▶ **HOW TO COMPLETE THIS TASK**
Each line from the start of the data below through the one containing "destruct (second_segment h'" must be reproduced exactly.

Saved data entries
(** X12.  [getTokenPayload] reads the middle segment and nothing else: two
    tokens with the same middle segment give the same claims or the same
    failure whatever their first segment is and whatever follows the second
    dot, a signature or none.  No signature is ever checked. *)
Theorem getTokenPayload_reads_middle_segment :
  forall h h' seg rest rest',
    ~ In 46%N h -> ~ In 46%N h' -> ~ In 46%N seg ->
    getTokenPayload JSON_parse (h ++ 46%N :: seg ++ 46%N :: rest)
    = getTokenPayload JSON_parse (h' ++ 46%N :: seg ++ 46%N :: rest')
    /\ getTokenPayload JSON_parse (h ++ 46%N :: seg ++ 46%N :: rest)
       = getTokenPayload JSON_parse (h' ++ 46%N :: seg).
Proof.
  intros h h' seg rest rest' Hh Hh' Hs.
  destruct (second_segment h seg Hh Hs) as (_ & H1).
  destruct (second_segment h' seg Hh' Hs) as (H2 & H3).
  rewrite (payload_of_second _ _ (H1 rest)), (payload_of_second _ _ (H3 rest')),
    (payload_of_second _ _ H2).
  split; reflexivity.
Qed.
(** C6 on the series: four .dcm files are read, three CT slices kept. *)
Lemma only_dcm_files_are_read_and_only_CT_kept_witness :
  save_and_extract Demo.toy_members Demo.series = Ok Demo.series_tmp ∧
  find_ct_slices Demo.toy_dcmparse Demo.series_tmp
  = Ok (Demo.series_reads, Demo.kept) ∧
  (∀ p, p ∈ Demo.series_reads ↔
     ∃ root dirs files stem ext,
       (root, dirs, files) ∈ walk [] (Dir Demo.series_tmp) ∧
       (stem +:+ ext) ∈ files ∧
       PyStr.eq_nocase ext ".dcm" ∧ p = root ++ [stem +:+ ext]) ∧
  Demo.series_reads = dcm_paths Demo.series_tmp ∧
  (∃ parsed,
     Forall2 (λ p ds, dcmread Demo.toy_dcmparse Demo.series_tmp p = Ok ds)
       Demo.series_reads parsed ∧
     Demo.kept = List.filter keeps parsed) ∧
  (∀ ds : Dataset spec_float,
     keeps ds = true ↔ ∃ m, Modality ds = Some m ∧ PyStr.upper m = "CT") ∧
  Forall (λ ds, ∃ m, Modality ds = Some m ∧ PyStr.upper m = "CT") Demo.kept ∧
  Demo.run_toy (Some Demo.series) =
    display Demo.kept [St_title "CT Slice Viewer + HU Histogram"].
Proof.
  split; [vm_compute; reflexivity|]. split; [vm_compute; reflexivity|].
  apply (only_dcm_files_are_read_and_only_CT_kept Demo.toy_dcmparse
           Demo.toy_members Demo.series Demo.series_tmp
           Demo.series_reads Demo.kept);
    vm_compute; reflexivity.
Defined.
(** The selection returns whenever the classifier is usable. *)
Lemma select_prices_total (self : t) (req : Request) :
  Spec.usable (WinRateAgent.model (winrate_agent self)) ->
  exists sel, select_prices self req = Ok sel.
Proof.
  intros Hu.
  destruct (enrich_context_Ok self req) as (context0 & E0 & _ & Hc & _).
  pose (rules_result := RulesAgent.execute (rules_agent self) context0).
  pose (context := update_rules rules_result context0).
  pose (grid := linspace (RulesAgent.floor_price rules_result)
                         (RulesAgent.ceiling_price rules_result) 20).
  destruct (for_each_total (score_candidate self context) grid) as [scores Hs].
  { apply Forall_forall. intros p _. apply score_candidate_total; [exact Hu |].
    unfold context, update_rules. simpl. rewrite Hc. eauto. }
  assert (Hne : scores <> []).
  { intros ->. apply for_each_Ok, Forall2_length in Hs.
    unfold grid in Hs. rewrite length_linspace in Hs. simpl in Hs. lia. }
  destruct (py_max_by_total expected_margin scores Hne) as [tc Ht].
  assert (Hst : exists sp,
            match filter (fun c => Qgtb (win_probability c) 0.2) scores with
            | [] => Ok (RulesAgent.ceiling_price rules_result)
            | _ :: _ =>
                c ← py_max_by price
                      (filter (fun c => Qgtb (win_probability c) 0.2) scores);
                Ok (price c)
            end = Ok sp).
  { destruct (filter _ scores) as [| v vs] eqn:Ev; [eauto |].
    destruct (py_max_by_total price (v :: vs)) as [c Hc']; [discriminate |].
    rewrite Hc'. simpl. eauto. }
  destruct Hst as [sp Hsp].
  eexists. unfold select_prices.
  apply bind_Ok. exists context0. split; [exact E0 |]. cbv beta zeta.
  apply bind_Ok. exists scores. split; [exact Hs |]. cbv beta.
  apply bind_Ok. exists tc. split; [exact Ht |]. cbv beta.
  apply bind_Ok. exists sp. split; [exact Hsp |]. cbv beta.
  reflexivity.
Qed.

(** What [recommend_price] returns, in terms of the selection. *)
Lemma recommend_price_Ok (self : t) (req : Request) (r : Recommendation) :
  recommend_price self req = Ok r ->
  exists sel final_winrate,
    select_prices self req = Ok sel
    /\ WinRateAgent.execute (winrate_agent self) (final_context sel) = Ok final_winrate
    /\ floor r = py_round (RulesAgent.floor_price (s_rules_result sel)) 2
    /\ target r = py_round (price (s_target_candidate sel)) 2
    /\ stretch r = py_round (s_stretch_price sel) 2
    /\ p_win_at_target r = WinRateAgent.win_probability final_winrate.
Proof.
  unfold recommend_price. intros H.
  apply bind_Ok in H as (sel & Es & H). cbv beta zeta in H.
  apply bind_Ok in H as (fw & Ew & H). cbv beta in H.
  apply bind_Ok in H as (cogs & Ec & H). cbv beta in H.
  apply Ok_inj in H. subst r. exists sel, fw.
  split; [exact Es |]. split; [exact Ew |].
  cbn [floor target stretch p_win_at_target].
  split; [reflexivity |]. split; [reflexivity |]. split; reflexivity.
Qed.

Lemma recommend_price_total (self : t) (req : Request) :
  Spec.usable (WinRateAgent.model (winrate_agent self)) ->
  exists r, recommend_price self req = Ok r.
Proof.
  intros Hu.
  destruct (select_prices_total self req Hu) as [sel Hsel].
  destruct (execute_np_total (winrate_agent self) (final_context sel)
              (price (s_target_candidate sel)) Hu eq_refl) as [w Hw].
  pose proof Hsel as Hinv.
  apply select_prices_Ok in Hinv as (context0 & E0 & _ & Ectx & _).
  destruct (enrich_context_Ok self req) as (context0' & E0' & _ & Hc & _).
  rewrite E0 in E0'. injection E0' as <-.
  assert (Hcogs : getitem_cogs (s_context sel) = Ok (Spec.enriched_cogs self req)).
  { unfold getitem_cogs. rewrite Ectx. unfold update_rules. simpl. now rewrite Hc. }
  eexists. unfold recommend_price.
  apply bind_Ok. exists sel. split; [exact Hsel |]. cbv beta zeta.
  apply bind_Ok. exists w. split; [exact Hw |]. cbv beta.
  apply bind_Ok. eexists. split; [exact Hcogs |]. cbv beta.
  reflexivity.
Qed.

End GridSearch.

(** ** The recommendation: grid, target and stretch *)

Section Recommend.

Import Orchestrator.
(** * Couple-counselling scoring service: a shallow embedding of [service.py]

    The development follows the Python module function by function.

    Numbers.  Questionnaire answers are Python integers and are kept in [Z].
    Every quantity the service computes with [/] is a Python float; floats are
    idealised as exact rationals ([Q]), compared up to [==]; the rounding of
    IEEE doubles is not modelled.

    Exceptions.  Python raises [ZeroDivisionError] on a zero divisor; a
    computation that can raise lives in [option], [None] standing for the
    raised exception.

    Dictionaries are [gmap string _]; [d.get(k, v)] is [get k v d]. *)

From Stdlib Require Import ZArith QArith Qabs Qminmax Qround Lqa Lia List String Ascii.
From Stdlib Require Import DecimalString Sorted.
From stdpp Require Import base option list gmap strings.

Local Open Scope Q_scope.

(** ** Python arithmetic *)

Module Py.

(** [a / b] on numbers: raises on a zero divisor. *)
Definition div (a b : Q) : option Q :=
  if Qeq_bool b 0 then None else Some (a / b).

(** Strict comparisons, as booleans. *)
Definition gt (a b : Q) : bool := negb (Qle_bool a b).
Definition lt (a b : Q) : bool := negb (Qle_bool b a).
Definition ge (a b : Q) : bool := Qle_bool b a.
Definition le (a b : Q) : bool := Qle_bool a b.

(** [len(l)] as a number. *)
Definition len {A} (l : list A) : Q := inject_Z (Z.of_nat (length l)).

(** [sum(l)] over integers. *)
Definition sum (l : list Z) : Z := foldr Z.add 0%Z l.

(** [sum(l)] over floats. *)
Definition fsum (l : list Q) : Q := foldr Qplus 0 l.

(** [d.get(k, v)]. *)
Definition get {V} (k : string) (v : V) (d : gmap string V) : V :=
  default v (d !! k).

End Py.

(** ** Personalised dynamics: [calculate_personalized_features_flask] *)

(** The fallback of lines 29-46: when one partner's list is empty the combined
    questionnaire is split in half (or shared when it has fewer than two
    entries).  Returns [(all_responses, male_responses, female_responses)]. *)
Definition split_responses (questionnaire_responses male_responses female_responses : list Z)
  : list Z * list Z * list Z :=
  if bool_decide (male_responses ≠ []) && bool_decide (female_responses ≠ [])
     && (0 <? length male_responses)%nat && (0 <? length female_responses)%nat
  then (male_responses ++ female_responses, male_responses, female_responses)
  else
    if (2 <=? length questionnaire_responses)%nat then
      let mid_point := (length questionnaire_responses / 2)%nat in
      (questionnaire_responses,
       take mid_point questionnaire_responses,
       drop mid_point questionnaire_responses)
    else (questionnaire_responses, questionnaire_responses, questionnaire_responses).

(** The accumulators of the comparison loop (lines 49-51). *)
Record loop_state := {
  acc_alignment : Q;
  acc_conflict_count : Z;
  acc_weighted_conflict : Q
}.

Definition loop_init : loop_state :=
  {| acc_alignment := 0; acc_conflict_count := 0; acc_weighted_conflict := 0 |}.

(** The conflict weight one index adds (lines 67-78). *)
Definition conflict_weight (male_resp female_resp : Z) : Q :=
  let difference := Z.abs (male_resp - female_resp) in
  if (2 <=? difference)%Z then 1
  else if (difference =? 1)%Z then
    if ((male_resp =? 3) && (female_resp =? 2) || (male_resp =? 2) && (female_resp =? 3))%Z
    then 0.6
    else if ((male_resp =? 4) && (female_resp =? 3) || (male_resp =? 3) && (female_resp =? 4))%Z
    then 0.4
    else 0.5
  else 0.

(** One iteration of the loop body (lines 55-78) at index [i]. *)
Definition loop_body (male_responses female_responses : list Z)
  (st : loop_state) (i : nat) : loop_state :=
  let male_resp := nth i male_responses 3%Z in
  let female_resp := nth i female_responses 3%Z in
  let difference := Z.abs (male_resp - female_resp) in
  {| acc_alignment := acc_alignment st + (4 - inject_Z difference) / 4;
     acc_conflict_count :=
       if (2 <=? difference)%Z then (acc_conflict_count st + 1)%Z
       else acc_conflict_count st;
     acc_weighted_conflict :=
       acc_weighted_conflict st + conflict_weight male_resp female_resp |}.

Definition total_questions_of (male_responses female_responses : list Z) : nat :=
  Nat.min (length male_responses) (length female_responses).

Definition compare_loop (male_responses female_responses : list Z) : loop_state :=
  fold_left (loop_body male_responses female_responses)
            (seq 0 (total_questions_of male_responses female_responses))
            loop_init.

(** Population variance of a list around its mean, as written twice in the
    source (lines 91-92 and 104-105); raises on the empty list. *)
Definition mean_of (responses : list Z) : option Q :=
  Py.div (inject_Z (Py.sum responses)) (Py.len responses).

Definition variance_of (responses : list Z) : option Q :=
  mean ← mean_of responses;
  Py.div (Py.fsum (map (fun r => (inject_Z r - mean) ^ 2) responses))
         (Py.len responses).

(** [calculate_consistency], the inner function of lines 88-93. *)
Definition calculate_consistency (responses : list Z) : option Q :=
  if (length responses <? 2)%nat then Some 1
  else
    variance ← variance_of responses;
    Some (Qmax 0 (1 - variance / 4)).

Definition partner_avg (responses : list Z) : option Q :=
  if bool_decide (responses ≠ []) then mean_of responses else Some 3.

(** The whole function; the result is the dictionary of lines 107-117. *)
Definition calculate_personalized_features_flask
  (questionnaire_responses male_responses female_responses : list Z)
  : option (gmap string Q) :=
  let '(all_responses, male_responses, female_responses) :=
    split_responses questionnaire_responses male_responses female_responses in
  let total_questions := total_questions_of male_responses female_responses in
  let st := compare_loop male_responses female_responses in
  alignment_score ←
    (if (0 <? total_questions)%nat
     then Py.div (acc_alignment st) (inject_Z (Z.of_nat total_questions))
     else Some 0.5);
  conflict_ratio ←
    (if (0 <? total_questions)%nat
     then Py.div (acc_weighted_conflict st) (inject_Z (Z.of_nat total_questions))
     else Some 0);
  male_avg ← partner_avg male_responses;
  female_avg ← partner_avg female_responses;
  male_consistency ← calculate_consistency male_responses;
  female_consistency ← calculate_consistency female_responses;
  power_balance ←
    (if Py.gt female_avg 0 then Py.div male_avg female_avg else Some 1);
  response_variance ←
    (if (1 <? length all_responses)%nat then variance_of all_responses else Some 0);
  Some (<["alignment_score" := alignment_score]>
       (<["conflict_ratio" := conflict_ratio]>
       (<["male_avg_response" := male_avg]>
       (<["female_avg_response" := female_avg]>
       (<["male_consistency" := male_consistency]>
       (<["female_consistency" := female_consistency]>
       (<["power_balance" := power_balance]>
       (<["response_variance" := response_variance]>
       (<["total_conflicts" := inject_Z (acc_conflict_count st)]> ∅))))))))).
(** C10. Keys are never sanitized: the result of a mapping has the keys
    of the input, the same objects in the same order, whatever their kind,
    each with the sanitized value of its item. *)
Theorem sanitize_keeps_keys (items : list (scalar * pyobj)) :
  distinct_keys key_eq (map fst items) = true ->
  exists items',
    simulate_swift_sanitize key_eq (PyDict items) = Ok (PyDict items')
    /\ map fst items' = map fst items
    /\ Forall2
         (fun kv kv' => simulate_swift_sanitize key_eq (snd kv) = Ok (snd kv'))
         items items'.
Proof.
  intros Hd.
  assert (Hout : exists out,
             Forall2
               (fun kv kv' =>
                  fst kv' = fst kv
                  /\ simulate_swift_sanitize key_eq (snd kv) = Ok (snd kv'))
               items out).
  { clear Hd. induction items as [|[k v] items (out & IH)].
    - exists []. constructor.
    - destruct (sanitize_returns_safe key_eq v) as (r & Hr & _).
      exists ((k, r) :: out). constructor; auto. }
  destruct Hout as (out & Hout). exists out.
  rewrite sanitize_dict.
  rewrite (dict_loop_distinct key_eq items out Hout []) by exact Hd.
  split; [reflexivity|].
  clear Hd. induction Hout as [|kv kv' items out [Hk Hv] _ [IHk IHv]].
  - split; constructor.
  - split; [cbn [map]; now rewrite Hk, IHk|constructor; assumption].
Qed.

End Claims.

(* ================================================================= *)
(** * The properties at work on concrete values *)

(** ** Runs of the library functions *)

Example fmt_0d_pads : Datetime.fmt_0d 4 7 = "0007"%string.
Proof. reflexivity. Qed.

Example fmt_0d_does_not_cut : Datetime.fmt_0d 2 12345 = "12345"%string.
Proof. reflexivity. Qed.

Example decimal_agrees_with_the_printer :
  all_below 3000
    (fun n => String.eqb (Datetime.decimal n)
                (NilZero.string_of_uint (N.to_uint n))) = true.
Proof. vm_compute. reflexivity. Qed.

Example isoformat_with_offset :
  Datetime.isoformat
    (Datetime.mk_datetime 2024 1 15 10 30 0 500 (Some (-19800000000)%Z))
  = "2024-01-15T10:30:00.000500-05:30"%string.
Proof. reflexivity. Qed.

Example b64encode_ab :
  Base64.b64encode (list_byte_of_string "ab") = list_byte_of_string "YWI=".
Proof. reflexivity. Qed.

Example b64decode_rejects_line_breaks :
  Base64.b64decode ["Y"; "W"; "010"; "="]%byte = None.
Proof. reflexivity. Qed.

Example path_is_parsed_once :
  Pathlib.path_str (Pathlib._parse_path "/a/./b//c/../d/")
  = "/a/b/c/../d"%string.
Proof. reflexivity. Qed.

Example path_two_slashes :
  Pathlib._parse_path "//a/b" = Pathlib.mk_path "//" ["a"; "b"]%string
  /\ Pathlib._parse_path "///a/b" = Pathlib.mk_path "/" ["a"; "b"]%string.
Proof. split; reflexivity. Qed.

(** An instant that carries the offset of UTC keeps it in its text, before
    the [Z]. *)
Example instant_with_utc_offset :
  simulate_swift_sanitize same_key
    (Scalar (PyDatetime (Datetime.mk_datetime 2024 1 15 10 30 0 0 (Some 0%Z))))
  = Ok (Scalar (PyStr "2024-01-15T10:30:00+00:00Z")).
Proof. reflexivity. Qed.

(** The fourth scenario of the specification. *)
Example nested_scenario :
  simulate_swift_sanitize same_key
    (PyDict
       [(PyStr "items",
          PyList
            [Scalar (PyBytes (list_byte_of_string "ab"));
             PyDict [(PyStr "t",
                       Scalar (PyDatetime
                                 (Datetime.mk_datetime 2024 1 15 10 30 0 0
                                    None)))]])])
  = Ok (PyDict
          [(PyStr "items",
             PyList
               [Scalar (PyStr "YWI=");
                PyDict [(PyStr "t", Scalar (PyStr "2024-01-15T10:30:00Z"))]])]).
Proof. reflexivity. Qed.

(** Three lists around a leaf need seven frames where a comprehension is
    a function, four where it is not. *)
Example frames_of_three_lists :
  sanitize_frames same_key true (fun _ => O) 6 (nested 3 (Scalar PyNone))
  = Raise RecursionError
  /\ sanitize_frames same_key true (fun _ => O) 7 (nested 3 (Scalar PyNone))
     = Ok (nested 3 (Scalar PyNone))
  /\ sanitize_frames same_key false (fun _ => O) 4 (nested 3 (Scalar PyNone))
     = Ok (nested 3 (Scalar PyNone)).
Proof. repeat split; reflexivity. Qed.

▶ **TASK OUTPUT**
(** X12.  [getTokenPayload] reads the middle segment and nothing else: two
    tokens with the same middle segment give the same claims or the same
    failure whatever their first segment is and whatever follows the second
    dot, a signature or none.  No signature is ever checked. *)
Theorem getTokenPayload_reads_middle_segment :
  forall h h' seg rest rest',
    ~ In 46%N h -> ~ In 46%N h' -> ~ In 46%N seg ->
    getTokenPayload JSON_parse (h ++ 46%N :: seg ++ 46%N :: rest)
    = getTokenPayload JSON_parse (h' ++ 46%N :: seg ++ 46%N :: rest')
    /\ getTokenPayload JSON_parse (h ++ 46%N :: seg ++ 46%N :: rest)
       = getTokenPayload JSON_parse (h' ++ 46%N :: seg).
Proof.
  intros h h' seg rest rest' Hh Hh' Hs.
  destruct (second_segment h seg Hh Hs) as (_ & H1).
  destruct (second_segment h' seg Hh' Hs) as (H2 & H3).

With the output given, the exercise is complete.